Saved entries —
· · · · · · ·

(** The three ways out of the branch, with the guard of the repair. *)
Lemma branch_guard_inv k rest v tests output analysis s d v' s' :
  ready s d ->
  branch k rest v tests output analysis s = (Ret v', s') ->
  (k < MAX_DEBUG_ATTEMPTS E
   /\ exists code s2,
        ready s2 d
        /\ log s2 = log s ++ [EvRequest "debugger"
                                (ReqDebug (generated_code v) output test_file);
                              EvWrite d code_file code]
        /\ loop rest (loop_vars_at k v code tests output analysis) s2 = (Ret v', s'))
  \/ loop rest (loop_vars_at k v (generated_code v) tests output analysis) s
     = (Ret v', s')
  \/ s' = s.
Proof.
  intros Hr H. unfold on_analysis in H.
  destruct (String.eqb analysis "code_bug" && (k <? MAX_DEBUG_ATTEMPTS E)%nat)
    eqn:Hg.
  - left. apply andb_true_iff in Hg as [_ Hk]. apply Nat.ltb_lt in Hk.
    split; [exact Hk |].
    apply bind_ret_inv in H as (code & s1 & Hd & H).
    rewrite debug_code_eq in Hd. injection Hd as Hd <-.
    apply bind_ret_inv in H as ([] & s2 & Hw & H).
    set (s1 := logged s _) in *.
    assert (ready s1 d) as Hr1 by exact Hr.
    destruct (write_file_frame code_file code s1 d Hr1)
      as (s2' & Hw' & Hr2 & _ & Hl2 & _).
    rewrite Hw' in Hw. injection Hw as ->.
    exists code, s2. split; [exact Hr2 |].
    split; [rewrite Hl2; subst s1; cbn; now rewrite <- app_assoc | exact H].
  - clear Hg. destruct (_ && _).
    + right. left. exact H.
    + right. right. now injection H as _ <-.
Qed.

(** From index [k] with [n] indices left, [k + n] being the length of the
    whole range: a loop that returns leaves no repair without a later test
    run, and runs the tests at least once when [n] is not zero. *)
Lemma loop_repairs_tested d n : forall k v s v' s' p,
  ready s d ->
  k + n = MAX_DEBUG_ATTEMPTS E + MAX_TEST_REGEN_ATTEMPTS E ->
  loop (seq k n) v s = (Ret v', s') ->
  exists l,
    log s' = log s ++ l
    /\ repair_pending p l = match n with O => p | S _ => false end
    /\ (n <> 0 -> 1 <= count_ev is_test_run l).
Proof.
  induction n as [|n IH]; intros k v s v' s' p Hr Hkn H.
  { cbn in H. injection H as _ <-. exists []. rewrite app_nil_r.
    split; [reflexivity |]. split; [reflexivity | intros Hne; now contradiction Hne]. }
  cbn [seq] in H.
  destruct (iteration_inv E test_command code_file test_file test_plan
              k (seq (S k) n) v s d v' s' Hr H)
    as (tests & s3 & Hr3 & _ & Hl3 & _ & _ & Hres).
  cbv zeta in *.
  destruct (reported _) as [[stdout stderr] returncode].
  destruct (returncode =? 0)%Z eqn:Hrc.
  - cbn in Hres. rewrite Hrc in Hres. injection Hres as _ <-.
    eexists. split; [exact Hl3 |]. split; [reflexivity |].
    intros _. unfold count_ev. cbn. lia.
  - destruct (failing_result_inv E test_command code_file test_file test_plan
                k (seq (S k) n) v tests stdout stderr returncode s3 v' s' Hrc Hres)
      as (analysis & Hbr).
    set (s4 := logged s3 _) in Hbr.
    assert (ready s4 d) as Hr4 by exact Hr3.
    assert (log s4 = log s
                     ++ [EvRequest "tester"
                           (ReqTests code_file (generated_code v) test_plan);
                         EvWrite d test_file tests;
                         EvSubprocess (test_command test_file) d 60;
                         EvRequest "analyzer"
                           (ReqAnalyze (generated_code v) (stdout +:+ stderr))])
      as Hl4 by (subst s4; cbn; rewrite Hl3, <- app_assoc; reflexivity).
    destruct (branch_guard_inv k (seq (S k) n) v tests _ analysis s4 d v' s' Hr4 Hbr)
      as [(Hk & code & s6 & Hr6 & Hl6 & Hloop) | [Hloop | ->]].
    + destruct n as [|n]; [lia |].
      destruct (IH (S k) _ s6 v' s' true Hr6 ltac:(lia) Hloop)
        as (l & Hl & Hp & _).
      eexists. split; [rewrite Hl, Hl6, Hl4, <- !app_assoc; reflexivity |].
      split.
      * rewrite !repair_pending_app. cbn. exact Hp.
      * intros _. rewrite !count_ev_app. unfold count_ev at 1. cbn. lia.
    + destruct (IH (S k) _ s4 v' s' false Hr4 ltac:(lia) Hloop)
        as (l & Hl & Hp & _).
      eexists. split; [rewrite Hl, Hl4, <- !app_assoc; reflexivity |].
      split.
      * rewrite repair_pending_app. cbn. rewrite Hp. now destruct n.
      * intros _. rewrite !count_ev_app. unfold count_ev at 1. cbn. lia.
    + eexists. split; [exact Hl4 |]. split; [reflexivity |].
      intros _. unfold count_ev. cbn. lia.
Qed.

· · · · · · ·

What you need to do — The lines from the one with "cbn. exact Hp." through the end of the data above are to be set down exactly, with both boundary lines included and no other lines.

Your solution —
      * rewrite !repair_pending_app. cbn. exact Hp.
      * intros _. rewrite !count_ev_app. unfold count_ev at 1. cbn. lia.
    + destruct (IH (S k) _ s4 v' s' false Hr4 ltac:(lia) Hloop)
        as (l & Hl & Hp & _).
      eexists. split; [rewrite Hl, Hl4, <- !app_assoc; reflexivity |].
      split.
      * rewrite repair_pending_app. cbn. rewrite Hp. now destruct n.
      * intros _. rewrite !count_ev_app. unfold count_ev at 1. cbn. lia.
    + eexists. split; [exact Hl4 |]. split; [reflexivity |].
      intros _. unfold count_ev. cbn. lia.
Qed.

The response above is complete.